(* ===== verification/_CoqProject ===== *)
-Q . S2P
Prelude.v
Ring.v
Mem.v
Str.v
Spinlock.v
Kalloc.v
Vm.v
VmSpec.v
VmUser.v
VmCopy.v
VmProps.v
VmFree.v
Virtio.v
VirtioProps.v
VirtioInit.v
Bio.v
BioSpec.v
BCache.v
Log.v
LogSpec.v
LogProps.v
UserMem.v
Pipe.v
Console.v
Uart.v
Bytes.v
Blocks.v
Fs.v
FsSpec.v
FsFile.v
FsIO.v
FsProps.v
DirProps.v
Mkfs.v
MkfsSpec.v
MkfsProps.v
Usys.v
Ulib.v
Uprintf.v
Kprintf.v
Grep.v
UserProgs.v
EAFITos.v
Umalloc.v
Sh.v
ShProps.v
ShRun.v
Init.v
Kern.v
Kvm.v
Hart.v
Asm.v
AsmSpec.v
TrapHart.v
TrapPath.v
KernPath.v
Sched.v
KernSpec.v
KInv.v
File.v
ProcLife.v
TrapProps.v
Sysfile.v
Exec.v
Sysproc.v
Trap.v
Boot.v
KInvOps.v
KInvCalls.v
KInvProc.v
KInvTrap.v
SchedProps.v
KernProps.v
MmapProps.v
FileProps.v
FaultProps.v
ExecProps.v
ExecLoad.v
(** kfree() puts a page that is not free at the head of the free list and
    changes only that page. *)
Lemma kfree_spec s l p :
  kmem_inv s l -> page_ok p -> p ∉ l ->
  wp (kfree p) (fun _ s' => kmem_inv s' (p :: l) /\
    forall x, ~ in_page p x -> ld8 (mmem s') x = ld8 (mmem s) x) s.
Proof.
  intros [Hl Hc Hn Ho] Hp Hpl. unfold kfree. pose proof Hp as [Hal Hr].
  rewrite Hal. replace (p <? kend) with false by (symmetry; apply Z.ltb_ge; lia).
  replace (PHYSTOP <=? p) with false by (symmetry; apply Z.leb_gt; lia).
  simpl. wp_simp. apply wp_lock_acquire; [done|]. wp_simp. apply wp_lock_release; [done|].
  assert (forall x, ~ in_page p x ->
    ld8 (st64 (memset (mmem s) p 1 PGSIZE) p (freelist s)) x = ld8 (mmem s) x) as Hx.
  { intros x Hx. unfold in_page, PGSIZE in Hx. rewrite ld8_st64_out by lia.
    rewrite memset_spec by done. unfold PGSIZE. zcases; done. }
  split; [|exact Hx]. split; simpl.
  - done.
  - split; [done|]. rewrite ld64_st64_eq.
    + eapply chain_frame; [done|exact Hpl|done|exact Hx|exact Hc].
    + destruct l as [|q l]; simpl in Hc; [lia|]. destruct Hc as [-> _].
      apply Forall_cons in Ho as [Hq _]. pose proof (page_ok_pos _ Hq).
      destruct Hq as [_ Hq]. unfold PHYSTOP, KERNBASE in Hq. lia.
  - by apply NoDup_cons.
  - by constructor.
Qed.

(** The [n] pages from [p] on, the last one first: the order in which
    freerange() leaves them on the free list. *)
Fixpoint pages_down (p : Z) (n : nat) : list Z :=
  match n with
  | O => []
  | S n => pages_down (p + PGSIZE) n ++ [p]
  end.

Lemma elem_of_pages_down p n x :
  x ∈ pages_down p n <-> exists i, 0 <= i < Z.of_nat n /\ x = p + PGSIZE * i.
Proof.
  revert p. induction n as [|n IH]; intros p; simpl.
  - rewrite elem_of_nil. split; [done|]. intros (i & Hi & _). lia.
  - rewrite elem_of_app, IH, list_elem_of_singleton. split.
    + intros [(i & Hi & ->)| ->]; [exists (i + 1); lia|exists 0; lia].
    + intros (i & Hi & ->). destruct (decide (i = 0)) as [->|Hi0]; [right; lia|].
      left. exists (i - 1). lia.
Qed.

Lemma freerange_loop_spec fuel s l p pa_end :
  kmem_inv s l -> p mod PGSIZE = 0 -> kend <= p -> pa_end <= PHYSTOP ->
  Forall (fun q => q < p) l -> (pa_end - p) / PGSIZE <= Z.of_nat fuel ->
  wp (freerange_loop fuel p pa_end)
     (fun _ s' => kmem_inv s' (pages_down p (Z.to_nat ((pa_end - p) / PGSIZE)) ++ l)) s.
Proof.
  revert s l p. induction fuel as [|fuel IH]; intros s l p Hinv Hal Hp Hend Hlt Hfuel;
    cbn [freerange_loop]; destruct (Z.leb_spec (p + PGSIZE) pa_end) as [Hle|Hgt].
  1: { assert (1 <= (pa_end - p) / PGSIZE); [|lia]. apply Z.div_le_lower_bound; unfold PGSIZE in *; lia. }
  1, 3: replace (Z.to_nat ((pa_end - p) / PGSIZE)) with 0%nat;
    [by wp_simp|symmetry; apply Z2Nat.nonpos, Z.lt_succ_r, Z.div_lt_upper_bound; unfold PGSIZE in *; lia].
  assert ((pa_end - p) / PGSIZE = (pa_end - (p + PGSIZE)) / PGSIZE + 1) as Ediv.
  { rewrite <- Z.div_add by done. f_equal. lia. }
  assert (0 <= (pa_end - (p + PGSIZE)) / PGSIZE) by (apply Z.div_pos; unfold PGSIZE in *; lia).
  wp_simp. wp_use kfree_spec as [Hinv' _].
  - exact Hinv.
  - split; [done|]. unfold PGSIZE in *. lia.
  - intros Hin. rewrite Forall_forall in Hlt. specialize (Hlt _ Hin). lia.
  - eapply wp_mono; [apply (IH _ (p :: l))|].
    + done.
    + unfold PGSIZE in *. rewrite <- Zplus_mod_idemp_l, Hal. done.
    + unfold PGSIZE; lia.
    + done.
    + constructor; [unfold PGSIZE; lia|]. eapply Forall_impl; [exact Hlt|]. simpl. unfold PGSIZE. lia.
    + lia.
    + cbn beta. intros _ s2 H2. rewrite Ediv, Z2Nat.inj_add by lia.
      rewrite Nat.add_comm. simpl. by rewrite <- (assoc_L (++)).
Qed.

### WORK TO BE COMPLETED
Would you reproduce the material above exactly as it reads?

### FINAL ANSWER
(* ===== verification/_CoqProject ===== *)
-Q . S2P
Prelude.v
Ring.v
Mem.v
Str.v
Spinlock.v
Kalloc.v
Vm.v
VmSpec.v
VmUser.v
VmCopy.v
VmProps.v
VmFree.v
Virtio.v
VirtioProps.v
VirtioInit.v
Bio.v
BioSpec.v
BCache.v
Log.v
LogSpec.v
LogProps.v
UserMem.v
Pipe.v
Console.v
Uart.v
Bytes.v
Blocks.v
Fs.v
FsSpec.v
FsFile.v
FsIO.v
FsProps.v
DirProps.v
Mkfs.v
MkfsSpec.v
MkfsProps.v
Usys.v
Ulib.v
Uprintf.v
Kprintf.v
Grep.v
UserProgs.v
EAFITos.v
Umalloc.v
Sh.v
ShProps.v
ShRun.v
Init.v
Kern.v
Kvm.v
Hart.v
Asm.v
AsmSpec.v
TrapHart.v
TrapPath.v
KernPath.v
Sched.v
KernSpec.v
KInv.v
File.v
ProcLife.v
TrapProps.v
Sysfile.v
Exec.v
Sysproc.v
Trap.v
Boot.v
KInvOps.v
KInvCalls.v
KInvProc.v
KInvTrap.v
SchedProps.v
KernProps.v
MmapProps.v
FileProps.v
FaultProps.v
ExecProps.v
ExecLoad.v
(** kfree() puts a page that is not free at the head of the free list and
    changes only that page. *)
Lemma kfree_spec s l p :
  kmem_inv s l -> page_ok p -> p ∉ l ->
  wp (kfree p) (fun _ s' => kmem_inv s' (p :: l) /\
    forall x, ~ in_page p x -> ld8 (mmem s') x = ld8 (mmem s) x) s.
Proof.
  intros [Hl Hc Hn Ho] Hp Hpl. unfold kfree. pose proof Hp as [Hal Hr].
  rewrite Hal. replace (p <? kend) with false by (symmetry; apply Z.ltb_ge; lia).
  replace (PHYSTOP <=? p) with false by (symmetry; apply Z.leb_gt; lia).
  simpl. wp_simp. apply wp_lock_acquire; [done|]. wp_simp. apply wp_lock_release; [done|].
  assert (forall x, ~ in_page p x ->
    ld8 (st64 (memset (mmem s) p 1 PGSIZE) p (freelist s)) x = ld8 (mmem s) x) as Hx.
  { intros x Hx. unfold in_page, PGSIZE in Hx. rewrite ld8_st64_out by lia.
    rewrite memset_spec by done. unfold PGSIZE. zcases; done. }
  split; [|exact Hx]. split; simpl.
  - done.
  - split; [done|]. rewrite ld64_st64_eq.
    + eapply chain_frame; [done|exact Hpl|done|exact Hx|exact Hc].
    + destruct l as [|q l]; simpl in Hc; [lia|]. destruct Hc as [-> _].
      apply Forall_cons in Ho as [Hq _]. pose proof (page_ok_pos _ Hq).
      destruct Hq as [_ Hq]. unfold PHYSTOP, KERNBASE in Hq. lia.
  - by apply NoDup_cons.
  - by constructor.
Qed.

(** The [n] pages from [p] on, the last one first: the order in which
    freerange() leaves them on the free list. *)
Fixpoint pages_down (p : Z) (n : nat) : list Z :=
  match n with
  | O => []
  | S n => pages_down (p + PGSIZE) n ++ [p]
  end.

Lemma elem_of_pages_down p n x :
  x ∈ pages_down p n <-> exists i, 0 <= i < Z.of_nat n /\ x = p + PGSIZE * i.
Proof.
  revert p. induction n as [|n IH]; intros p; simpl.
  - rewrite elem_of_nil. split; [done|]. intros (i & Hi & _). lia.
  - rewrite elem_of_app, IH, list_elem_of_singleton. split.
    + intros [(i & Hi & ->)| ->]; [exists (i + 1); lia|exists 0; lia].
    + intros (i & Hi & ->). destruct (decide (i = 0)) as [->|Hi0]; [right; lia|].
      left. exists (i - 1). lia.
Qed.

Lemma freerange_loop_spec fuel s l p pa_end :
  kmem_inv s l -> p mod PGSIZE = 0 -> kend <= p -> pa_end <= PHYSTOP ->
  Forall (fun q => q < p) l -> (pa_end - p) / PGSIZE <= Z.of_nat fuel ->
  wp (freerange_loop fuel p pa_end)
     (fun _ s' => kmem_inv s' (pages_down p (Z.to_nat ((pa_end - p) / PGSIZE)) ++ l)) s.
Proof.
  revert s l p. induction fuel as [|fuel IH]; intros s l p Hinv Hal Hp Hend Hlt Hfuel;
    cbn [freerange_loop]; destruct (Z.leb_spec (p + PGSIZE) pa_end) as [Hle|Hgt].
  1: { assert (1 <= (pa_end - p) / PGSIZE); [|lia]. apply Z.div_le_lower_bound; unfold PGSIZE in *; lia. }
  1, 3: replace (Z.to_nat ((pa_end - p) / PGSIZE)) with 0%nat;
    [by wp_simp|symmetry; apply Z2Nat.nonpos, Z.lt_succ_r, Z.div_lt_upper_bound; unfold PGSIZE in *; lia].
  assert ((pa_end - p) / PGSIZE = (pa_end - (p + PGSIZE)) / PGSIZE + 1) as Ediv.
  { rewrite <- Z.div_add by done. f_equal. lia. }
  assert (0 <= (pa_end - (p + PGSIZE)) / PGSIZE) by (apply Z.div_pos; unfold PGSIZE in *; lia).
  wp_simp. wp_use kfree_spec as [Hinv' _].
  - exact Hinv.
  - split; [done|]. unfold PGSIZE in *. lia.
  - intros Hin. rewrite Forall_forall in Hlt. specialize (Hlt _ Hin). lia.
  - eapply wp_mono; [apply (IH _ (p :: l))|].
    + done.
    + unfold PGSIZE in *. rewrite <- Zplus_mod_idemp_l, Hal. done.
    + unfold PGSIZE; lia.
    + done.
    + constructor; [unfold PGSIZE; lia|]. eapply Forall_impl; [exact Hlt|]. simpl. unfold PGSIZE. lia.
    + lia.
    + cbn beta. intros _ s2 H2. rewrite Ediv, Z2Nat.inj_add by lia.
      rewrite Nat.add_comm. simpl. by rewrite <- (assoc_L (++)).
Qed.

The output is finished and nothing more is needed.